▸ **What to work on**:
Go to the line containing "eqn:E2; [| |congruence]." in the records below and retype from there through the final line, exactly.

▸ **Dataset entries**:
---------------
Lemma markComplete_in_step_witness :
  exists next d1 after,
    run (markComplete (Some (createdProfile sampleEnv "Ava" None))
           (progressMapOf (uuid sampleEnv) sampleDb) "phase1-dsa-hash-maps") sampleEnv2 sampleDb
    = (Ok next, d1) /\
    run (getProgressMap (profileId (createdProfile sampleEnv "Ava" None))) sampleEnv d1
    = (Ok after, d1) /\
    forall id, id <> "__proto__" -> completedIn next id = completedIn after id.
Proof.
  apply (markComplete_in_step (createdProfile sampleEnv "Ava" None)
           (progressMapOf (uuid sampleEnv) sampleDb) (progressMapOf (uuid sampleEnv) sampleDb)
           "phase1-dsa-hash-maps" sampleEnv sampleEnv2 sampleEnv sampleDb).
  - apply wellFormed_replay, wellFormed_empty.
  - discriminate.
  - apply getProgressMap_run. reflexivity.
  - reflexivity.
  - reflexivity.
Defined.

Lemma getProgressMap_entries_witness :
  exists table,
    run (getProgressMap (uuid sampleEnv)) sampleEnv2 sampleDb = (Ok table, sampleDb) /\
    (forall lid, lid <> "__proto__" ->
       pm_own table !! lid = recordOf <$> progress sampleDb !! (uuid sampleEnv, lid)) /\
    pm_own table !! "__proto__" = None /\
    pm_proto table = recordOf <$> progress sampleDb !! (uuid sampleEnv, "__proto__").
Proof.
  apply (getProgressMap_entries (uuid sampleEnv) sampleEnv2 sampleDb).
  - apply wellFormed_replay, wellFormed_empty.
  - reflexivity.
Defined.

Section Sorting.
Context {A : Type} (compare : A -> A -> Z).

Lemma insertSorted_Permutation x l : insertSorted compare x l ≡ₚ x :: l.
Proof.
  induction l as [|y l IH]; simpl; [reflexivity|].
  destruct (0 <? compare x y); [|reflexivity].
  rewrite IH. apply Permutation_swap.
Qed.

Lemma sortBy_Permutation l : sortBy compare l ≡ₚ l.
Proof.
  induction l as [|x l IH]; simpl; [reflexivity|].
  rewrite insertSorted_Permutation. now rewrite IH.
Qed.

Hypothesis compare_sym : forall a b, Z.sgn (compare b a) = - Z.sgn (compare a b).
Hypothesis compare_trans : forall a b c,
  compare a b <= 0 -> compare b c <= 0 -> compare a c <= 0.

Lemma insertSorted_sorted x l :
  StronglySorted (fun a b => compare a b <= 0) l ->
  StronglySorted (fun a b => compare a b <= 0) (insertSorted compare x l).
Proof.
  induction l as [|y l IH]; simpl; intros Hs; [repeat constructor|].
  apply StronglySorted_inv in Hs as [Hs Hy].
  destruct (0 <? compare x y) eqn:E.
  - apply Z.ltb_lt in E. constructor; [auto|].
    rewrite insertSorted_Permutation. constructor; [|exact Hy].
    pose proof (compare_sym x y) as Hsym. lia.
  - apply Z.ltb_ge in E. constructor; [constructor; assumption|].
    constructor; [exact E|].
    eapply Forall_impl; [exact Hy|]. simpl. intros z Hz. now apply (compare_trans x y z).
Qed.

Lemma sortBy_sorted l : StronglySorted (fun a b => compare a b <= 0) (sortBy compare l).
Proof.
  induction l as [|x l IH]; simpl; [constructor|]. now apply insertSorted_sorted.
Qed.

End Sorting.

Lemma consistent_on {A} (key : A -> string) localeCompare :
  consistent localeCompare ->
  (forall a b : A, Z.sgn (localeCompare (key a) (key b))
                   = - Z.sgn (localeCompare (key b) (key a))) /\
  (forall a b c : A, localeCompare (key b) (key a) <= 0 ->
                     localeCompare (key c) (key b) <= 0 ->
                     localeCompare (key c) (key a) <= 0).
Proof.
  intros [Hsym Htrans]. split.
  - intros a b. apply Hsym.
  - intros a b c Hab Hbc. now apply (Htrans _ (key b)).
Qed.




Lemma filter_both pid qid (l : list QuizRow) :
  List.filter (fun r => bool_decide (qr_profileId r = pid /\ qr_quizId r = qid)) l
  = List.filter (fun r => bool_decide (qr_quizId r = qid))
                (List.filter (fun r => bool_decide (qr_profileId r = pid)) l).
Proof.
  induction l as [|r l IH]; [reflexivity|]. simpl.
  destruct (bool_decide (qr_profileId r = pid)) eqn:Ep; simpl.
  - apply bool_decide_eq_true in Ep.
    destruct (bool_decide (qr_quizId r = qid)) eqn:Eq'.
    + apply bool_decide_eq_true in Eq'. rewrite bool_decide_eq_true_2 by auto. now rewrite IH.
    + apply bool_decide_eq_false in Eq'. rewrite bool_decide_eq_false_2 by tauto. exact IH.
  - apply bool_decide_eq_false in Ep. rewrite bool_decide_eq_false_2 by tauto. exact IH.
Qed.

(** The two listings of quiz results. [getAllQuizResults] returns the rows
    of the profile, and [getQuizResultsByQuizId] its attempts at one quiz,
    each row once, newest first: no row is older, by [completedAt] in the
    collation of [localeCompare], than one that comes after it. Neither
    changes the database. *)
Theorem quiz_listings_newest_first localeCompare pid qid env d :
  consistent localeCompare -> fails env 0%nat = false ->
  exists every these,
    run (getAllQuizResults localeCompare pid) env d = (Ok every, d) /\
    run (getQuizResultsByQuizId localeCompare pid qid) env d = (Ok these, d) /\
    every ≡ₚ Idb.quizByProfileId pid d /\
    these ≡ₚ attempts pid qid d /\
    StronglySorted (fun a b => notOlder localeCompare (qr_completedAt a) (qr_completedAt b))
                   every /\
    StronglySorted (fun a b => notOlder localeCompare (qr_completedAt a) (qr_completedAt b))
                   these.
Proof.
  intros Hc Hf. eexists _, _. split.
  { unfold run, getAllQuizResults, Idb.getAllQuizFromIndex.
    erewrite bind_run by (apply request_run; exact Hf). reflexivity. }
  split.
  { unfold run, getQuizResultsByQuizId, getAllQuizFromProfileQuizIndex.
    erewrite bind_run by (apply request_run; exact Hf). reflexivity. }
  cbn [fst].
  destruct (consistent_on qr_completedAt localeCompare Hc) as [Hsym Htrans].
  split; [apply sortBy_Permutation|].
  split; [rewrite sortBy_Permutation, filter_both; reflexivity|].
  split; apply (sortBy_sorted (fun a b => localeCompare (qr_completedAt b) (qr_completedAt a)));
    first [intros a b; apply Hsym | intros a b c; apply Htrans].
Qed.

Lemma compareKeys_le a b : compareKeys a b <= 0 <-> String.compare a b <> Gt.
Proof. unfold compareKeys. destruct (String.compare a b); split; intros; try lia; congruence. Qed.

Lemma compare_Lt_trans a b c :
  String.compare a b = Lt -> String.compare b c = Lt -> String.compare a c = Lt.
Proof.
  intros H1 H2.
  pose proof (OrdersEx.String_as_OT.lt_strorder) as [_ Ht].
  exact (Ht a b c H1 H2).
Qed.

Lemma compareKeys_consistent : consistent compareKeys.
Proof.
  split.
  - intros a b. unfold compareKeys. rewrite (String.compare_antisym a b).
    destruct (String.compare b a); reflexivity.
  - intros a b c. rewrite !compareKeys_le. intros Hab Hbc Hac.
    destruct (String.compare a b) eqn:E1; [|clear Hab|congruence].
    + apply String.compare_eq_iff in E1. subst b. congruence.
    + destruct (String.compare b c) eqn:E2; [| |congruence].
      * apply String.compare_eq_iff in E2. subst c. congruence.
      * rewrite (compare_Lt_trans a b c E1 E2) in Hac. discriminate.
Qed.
---------------
▸ **Solution to this task**:
    + destruct (String.compare b c) eqn:E2; [| |congruence].
      * apply String.compare_eq_iff in E2. subst c. congruence.
      * rewrite (compare_Lt_trans a b c E1 E2) in Hac. discriminate.
Qed.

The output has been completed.